Foto: Ilustrasi
Tokyo: Parlemen Jepang menaikkan usia persetujuan untuk berhubungan seksual dari 13 tahun menjadi 16 tahun. Aturan tersebut merupakan bagian dari rancangan undang-undang kejahatan seksual yang baru lolos dari majelis parlemen dengan suara bulat pada Jumat, 16 Juni 2023.
Aturan ini mengindikasikan bahwa siapapun yang melakukan aktivitas seksual dengan anak di bawah usia persetujuan akan dianggap sebagai tindakan pemerkosaan.
Namun, di bawah UU baru ini, pasangan remaja yang berusia di atas 13 tahun masih bisa bebas dari tuntutan hukum asalkan perbedaan usia keduanya tidak lebih dari lima tahun.
Selain mengubah usia persetujuan aktivitas seksual, aturan baru tersebut juga mengklarifikasi persyaratan penuntutan pemerkosaan dan mengkriminalisasi voyeurisme atau tindakan mengintip dengan tujuan memperoleh kepuasan seksual.
UU baru ini berisi daftar contoh perilaku yang bisa dituntut sebagai pemerkosaan. Ini pun termasuk ketika korban berada di bawah pengaruh alkohol atau obat-obatan, ketakutan, serta bila pelaku mengambil keuntungan dari status sosial.

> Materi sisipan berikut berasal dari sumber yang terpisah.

Definition membership_rows (db : DB) (uid : nat) : list HouseholdMembership :=
  filter (fun m => Nat.eqb (m_user_id m) uid) (memberships db).

Lemma membership_rows_le1 db uid :
  wf db -> List.length (membership_rows db uid) <= 1.
Proof.
  intros Hwf. apply (filter_key_le1 m_user_id); [apply Hwf|].
  intros x y Hx Hy. apply Nat.eqb_eq in Hx, Hy. congruence.
Qed.

Lemma membership_of_run db uid :
  wf db -> membership_of uid db = (Ok (hd_error (membership_rows db uid)), db).
Proof.
  intros Hwf. unfold membership_of. erewrite bind_Ok by reflexivity.
  apply scalar_one_or_none_le1, membership_rows_le1, Hwf.
Qed.

Lemma membership_rows_In db uid m :
  In m (membership_rows db uid) <-> In m (memberships db) /\ m_user_id m = uid.
Proof. unfold membership_rows. rewrite filter_In, Nat.eqb_eq. tauto. Qed.

Lemma membership_rows_nil db uid :
  membership_rows db uid = [] <-> ~ has_membership db uid.
Proof.
  split.
  - intros Hnil (m & Hm & Hu).
    assert (In m (membership_rows db uid)) as H by (apply membership_rows_In; auto).
    now rewrite Hnil in H.
  - intros Hno. destruct (membership_rows db uid) as [|m rest] eqn:Hrows;
      [reflexivity|].
    exfalso. apply Hno. exists m. apply membership_rows_In. rewrite Hrows. now left.
Qed.

(** ** C8: leaving a household *)

(** Claim C8: [leave_household(user)] returns false and changes nothing when
    the user has no membership; otherwise it returns true, clears the
    user's [current_household_id], deletes the membership (no membership of
    the user remains), and leaves every access grant (and every household
    and recipe) as it was. *)
Theorem leave_household_spec (db : DB) (uid : nat) :
  wf db ->
  (~ has_membership db uid ->
   HouseholdService.leave_household uid db = (Ok false, db)) /\
  (has_membership db uid ->
   exists db', HouseholdService.leave_household uid db = (Ok true, db') /\
     (exists u, In u (users db') /\ user_id u = uid) /\
     (forall u, In u (users db') -> user_id u = uid -> current_household_id u = None) /\
     ~ has_membership db' uid /\
     accesses db' = accesses db /\
     households db' = households db /\
     recipes db' = recipes db).
Proof.
  intros Hwf. unfold HouseholdService.leave_household. split.
  - intros Hno. erewrite bind_Ok by (apply membership_of_run, Hwf).
    apply membership_rows_nil in Hno. now rewrite Hno.
  - intros Hmem. erewrite bind_Ok by (apply membership_of_run, Hwf).
    destruct (membership_rows db uid) as [|m rest] eqn:Hrows.
    { apply membership_rows_nil in Hrows. contradiction. }
    cbn [hd_error].
    assert (Hm : In m (memberships db) /\ m_user_id m = uid)
      by (apply membership_rows_In; rewrite Hrows; now left).
    destruct Hm as [Hm Hmu].
    destruct (user_rows_present db uid) as [u0 Hu0].
    { rewrite <- Hmu. now apply (wf_membership_user_fk _ Hwf). }
    erewrite bind_Ok by (apply update_current_household_run, Hwf).
    rewrite Hu0. eexists. split; [reflexivity|]. simpl.
    split; [|split; [|split; [|split; [|split]]]]; try reflexivity.
    + apply hd_error_In in Hu0. apply filter_In in Hu0 as [Hu0 Hid].
      apply Nat.eqb_eq in Hid. exists (set_current uid None u0).
      split; [now apply in_map|]. unfold set_current.
      rewrite Hid, Nat.eqb_refl. reflexivity.
    + intros u Hu Hid. eapply set_current_In; eauto.
    + intros (m' & Hm' & Hu'). simpl in Hm'.
      apply filter_In in Hm' as [Hm' Hneq].
      assert (m' = m).
      { apply (length_le1_In (membership_rows db uid)).
        - apply membership_rows_le1, Hwf.
        - now apply membership_rows_In.
        - rewrite Hrows. now left. }
      subst m'. rewrite Nat.eqb_refl in Hneq. discriminate.
Qed.

Lemma leave_household_spec_witness :
  let db := mkDB [mkUser 1 (Some 5); mkUser 2 (Some 5)]
              [mkHousehold 5 "home" 1 "ABCD1234"]
              [mkMembership 6 5 1 "admin"; mkMembership 7 5 2 "member"]
              [mkRecipe 10 2 true [] "Soup"] [mkAccess 8 10 5 2] [] [] 20 in
  wf db /\
  (~ has_membership db 2 ->
   HouseholdService.leave_household 2 db = (Ok false, db)) /\
  (has_membership db 2 ->
   exists db', HouseholdService.leave_household 2 db = (Ok true, db') /\
     (exists u, In u (users db') /\ user_id u = 2) /\
     (forall u, In u (users db') -> user_id u = 2 -> current_household_id u = None) /\
     ~ has_membership db' 2 /\
     accesses db' = accesses db /\
     households db' = households db /\
     recipes db' = recipes db).
Proof.
  intros db. assert (Hwf : wf db) by solve_wf.
  split; [exact Hwf|]. apply (leave_household_spec db 2 Hwf).
Defined.

(** ** Grant propagation *)

Lemma bind_inv {A B} (c : Session A) (k : A -> Session B) db b db' :
  bind c k db = (Ok b, db') ->
  exists a db1, c db = (Ok a, db1) /\ k a db1 = (Ok b, db').
Proof.
  unfold bind. destruct (c db) as [[a|e] db1]; intros H; [eauto|discriminate].
Qed.

(** Only the grant table grows (and the id counter moves). *)
Definition grants_grow (db db' : DB) : Prop :=
  users db' = users db /\ households db' = households db /\
  memberships db' = memberships db /\ recipes db' = recipes db /\
  incl (accesses db) (accesses db').

Lemma grants_grow_refl db : grants_grow db db.
Proof. repeat split; auto using incl_refl. Qed.

Lemma grants_grow_trans a b c : grants_grow a b -> grants_grow b c -> grants_grow a c.
Proof.
  intros (H1 & H2 & H3 & H4 & H5) (G1 & G2 & G3 & G4 & G5).
  repeat split; try congruence. eapply incl_tran; eauto.
Qed.

Lemma has_grant_grow db db' rid hid :
  grants_grow db db' -> has_grant db rid hid -> has_grant db' rid hid.
Proof. intros (_ & _ & _ & _ & Hi) (a & Ha & H). exists a. auto. Qed.

Lemma grant_household_access_ok db rid hid g r db' :
  RecipeService.grant_household_access rid hid g db = (Ok r, db') ->
  grants_grow db db' /\ has_grant db' rid hid.
Proof.
  intros Hrun. destruct (access_rows db rid hid) as [|a [|a2 rest]] eqn:Hrows.
  - destruct (grant_new db rid hid g r db' Hrows Hrun) as [_ ->].
    split.
    + repeat split; simpl; auto. intros x Hx. apply in_or_app. now left.
    + eexists. split; [simpl; apply in_or_app; right; now left|]. simpl. auto.
  - rewrite (grant_existing db rid hid g a) in Hrun;
      rewrite ?Hrows; [|reflexivity|simpl; lia].
    injection Hrun as _ <-. split; [apply grants_grow_refl|].
    exists a. apply access_rows_In. rewrite Hrows. now left.
  - exfalso. unfold RecipeService.grant_household_access in Hrun.
    erewrite bind_Ok in Hrun by reflexivity. rewrite Hrows in Hrun.
    discriminate.
Qed.

Lemma for_each_grants db db' rids hid uid :
  for_each (fun rid => _ <- RecipeService.grant_household_access rid hid uid ;;
                       ret tt) rids db = (Ok tt, db') ->
  grants_grow db db' /\ forall rid, In rid rids -> has_grant db' rid hid.
Proof.
  revert db. induction rids as [|rid rids IH]; intros db Hrun.
  - simpl in Hrun. injection Hrun as <-. split; [apply grants_grow_refl|].
    intros ? [].
  - simpl in Hrun. apply bind_inv in Hrun as ([] & db1 & H1 & H2).
    apply bind_inv in H1 as (r & db0 & H0 & Hret).
    injection Hret as <-.
    apply grant_household_access_ok in H0 as [Hg0 Hhas].
    apply IH in H2 as [Hg1 Hall]. split; [eapply grants_grow_trans; eauto|].
    intros x [<-|Hx]; [|auto]. eapply has_grant_grow; eauto.
Qed.

Lemma grant_user_recipes_ok db db' uid hid :
  HouseholdService._grant_user_recipes_to_household uid hid db = (Ok tt, db') ->
  grants_grow db db' /\
  forall r, In r (recipes db) -> recipe_user_id r = uid ->
    shared_with_household r = true -> has_grant db' (recipe_id r) hid.
Proof.
  intros Hrun. unfold HouseholdService._grant_user_recipes_to_household in Hrun.
  erewrite bind_Ok in Hrun by reflexivity.
  apply for_each_grants in Hrun as [Hg Hall]. split; [auto|].
  intros r Hr Hu Hs. apply Hall. unfold HouseholdService.shared_recipe_ids.
  apply in_map. apply filter_In. split; [auto|].
  now rewrite Hu, Nat.eqb_refl, Hs.
Qed.

Definition invite_rows (db : DB) (code : string) : list Household :=
  filter (fun h => String.eqb (invite_code h) code) (households db).

Lemma get_household_by_invite_code_run db code :
  wf db ->
  get_household_by_invite_code code db = (Ok (hd_error (invite_rows db code)), db).
Proof.
  intros Hwf. unfold get_household_by_invite_code. erewrite bind_Ok by reflexivity.
  apply scalar_one_or_none_le1. apply (filter_key_le1 invite_code); [apply Hwf|].
  intros x y Hx Hy. apply String.eqb_eq in Hx, Hy. congruence.
Qed.

Lemma invite_rows_nil db code :
  invite_rows db code = [] <-> ~ exists h, In h (households db) /\ invite_code h = code.
Proof.
  unfold invite_rows. split.
  - intros Hnil (h & Hh & Hc).
    assert (In h (filter (fun h => String.eqb (invite_code h) code) (households db)))
      as H by (apply filter_In; split; [auto|]; now apply String.eqb_eq).
    now rewrite Hnil in H.
  - intros Hno. destruct (filter _ _) as [|h rest] eqn:Hrows; [reflexivity|].
    exfalso. apply Hno. exists h.
    assert (In h (h :: rest)) as H by now left. rewrite <- Hrows in H.
    apply filter_In in H as [H Hc]. apply String.eqb_eq in Hc. auto.
Qed.

(** The successful insertion of a membership row. *)
Lemma db_add_membership_ok m db db' :
  db_add_membership m db = (Ok tt, db') ->
  db' = set_memberships db (memberships db ++ [m]) /\
  In (m_user_id m) (map user_id (users db)).
Proof.
  unfold db_add_membership, bind, get, put, raise.
  destruct (existsb _ _ || _ || _) eqn:Hc; intros H; inversion H; subst.
  split; [reflexivity|].
  apply orb_false_iff in Hc as [_ Hc]. apply negb_false_iff in Hc.
  apply existsb_exists in Hc as (u & Hu & Heq). apply Nat.eqb_eq in Heq.
  rewrite <- Heq. now apply in_map.
Qed.

(** ** C2: joining a household *)

(** Claim C2, as the code has it: [join_household(user, code)] returns no
    membership and changes nothing when no household has the code (this
    check comes first, also for a user who already has a membership); when
    a household has the code and the user already has a membership it
    raises [ValueError("User is already in a household")] with the state
    unchanged (no membership, no change of [current_household_id], no
    grant); on success it inserts exactly one membership, of role
    "member", for the user in the household holding the code, sets the
    user's [current_household_id] to that household, and grants that
    household every recipe the user owns with [shared_with_household]. *)
Theorem join_household_spec (db : DB) (uid : nat) (code : string) :
  wf db ->
  ((~ exists h, In h (households db) /\ invite_code h = code) ->
   HouseholdService.join_household uid code db = (Ok None, db)) /\
  ((exists h, In h (households db) /\ invite_code h = code) ->
   has_membership db uid ->
   HouseholdService.join_household uid code db =
   (Raise (ValueError "User is already in a household"), db)) /\
  (forall m db',
   HouseholdService.join_household uid code db = (Ok (Some m), db') ->
   role m = "member" /\ m_user_id m = uid /\
   (exists h, In h (households db) /\ invite_code h = code /\
              household_id h = m_household_id m) /\
   memberships db' = (memberships db ++ [m])%list /\
   (exists u, In u (users db') /\ user_id u = uid) /\
   (forall u, In u (users db') -> user_id u = uid ->
              current_household_id u = Some (m_household_id m)) /\
   (forall r, In r (recipes db) -> recipe_user_id r = uid ->
              shared_with_household r = true ->
              has_grant db' (recipe_id r) (m_household_id m))).
Proof.
  intros Hwf. unfold HouseholdService.join_household.
  erewrite bind_Ok by (apply get_household_by_invite_code_run, Hwf).
  split; [|split].
  - intros Hno. apply invite_rows_nil in Hno. now rewrite Hno.
  - intros Hex Hmem.
    destruct (invite_rows db code) as [|h rest] eqn:Hrows.
    { apply invite_rows_nil in Hrows. contradiction. }
    cbn [hd_error]. erewrite bind_Ok by (apply membership_of_run, Hwf).
    destruct (membership_rows db uid) as [|m0 ms] eqn:Hms.
    + apply membership_rows_nil in Hms. contradiction.
    + reflexivity.
  - intros m db' Hrun.
    destruct (invite_rows db code) as [|h rest] eqn:Hrows; [discriminate|].
    assert (Hh : In h (households db) /\ invite_code h = code).
    { assert (In h (invite_rows db code)) as H by (rewrite Hrows; now left).
      apply filter_In in H as [H Hc]. apply String.eqb_eq in Hc. auto. }
    cbn [hd_error] in Hrun. erewrite bind_Ok in Hrun by (apply membership_of_run, Hwf).
    destruct (hd_error (membership_rows db uid)); [discriminate|].
    apply bind_inv in Hrun as (mid & db1 & Hfresh & Hrun).
    injection Hfresh as <- <-. cbv zeta in Hrun.
    apply bind_inv in Hrun as ([] & db2 & Hadd & Hrun).
    apply db_add_membership_ok in Hadd as [-> Hu]. simpl in Hu.
    apply bind_inv in Hrun as ([] & db3 & Hupd & Hrun).
    rewrite update_current_household_run in Hupd by (simpl; apply Hwf).
    destruct (user_rows_present _ uid Hu) as [u0 Hu0].
    change (user_rows _ uid) with (user_rows db uid) in Hupd.
    rewrite Hu0 in Hupd. injection Hupd as <-.
    apply bind_inv in Hrun as ([] & db4 & Hgr & Hret).
    injection Hret as <- <-.
    apply grant_user_recipes_ok in Hgr as [(G1 & G2 & G3 & G4 & G5) Hall].
    simpl in *. split; [reflexivity|]. split; [reflexivity|].
    split; [exists h; tauto|]. split; [exact G3|].
    split; [|split].
    + apply hd_error_In in Hu0. apply filter_In in Hu0 as [Hu0 Hid].
      apply Nat.eqb_eq in Hid. exists (set_current uid (Some (household_id h)) u0).
      rewrite G1. split; [now apply in_map|]. unfold set_current.
      rewrite Hid, Nat.eqb_refl. reflexivity.
    + intros u Hu' Hid. rewrite G1 in Hu'. eapply set_current_In; eauto.
    + intros r Hr Hown Hs. apply Hall; auto.
Qed.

Sebelumnya, seorang pejabat kementerian kehakiman Jepang mengatakan bahwa aturan tersebut tidak “bertujuan untuk mempermudah atau mempersulit” vonis pemerkosaan. “Namun, mudah-mudahan (aturan baru ini) akan membuat putusan pengadilan menjadi lebih konsisten,” sambungnya, dikutip dari AFP, Jumat, 16 Juni 2023.
“Aturan ini juga memuat pelanggaran permintaan kunjungan baru. Ini pun menandakan bahwa orang yang menggunakan intimidasi, rayuan, atau uang untuk memaksa anak di bawah 16 tahun bertemu dengan tujuan seksual akan menghadapi hukuman penjara hingga satu tahun atau denda sekitar 500.000 yen atau sekitar Rp53 juta,” imbuhnya.
Diketahui, Jepang tidak pernah mengubah usia persetujuan sejak 1907. Sebelumnya, usia persetujuan di Jepang termasuk salah satu yang terendah di dunia, yakni 13 tahun.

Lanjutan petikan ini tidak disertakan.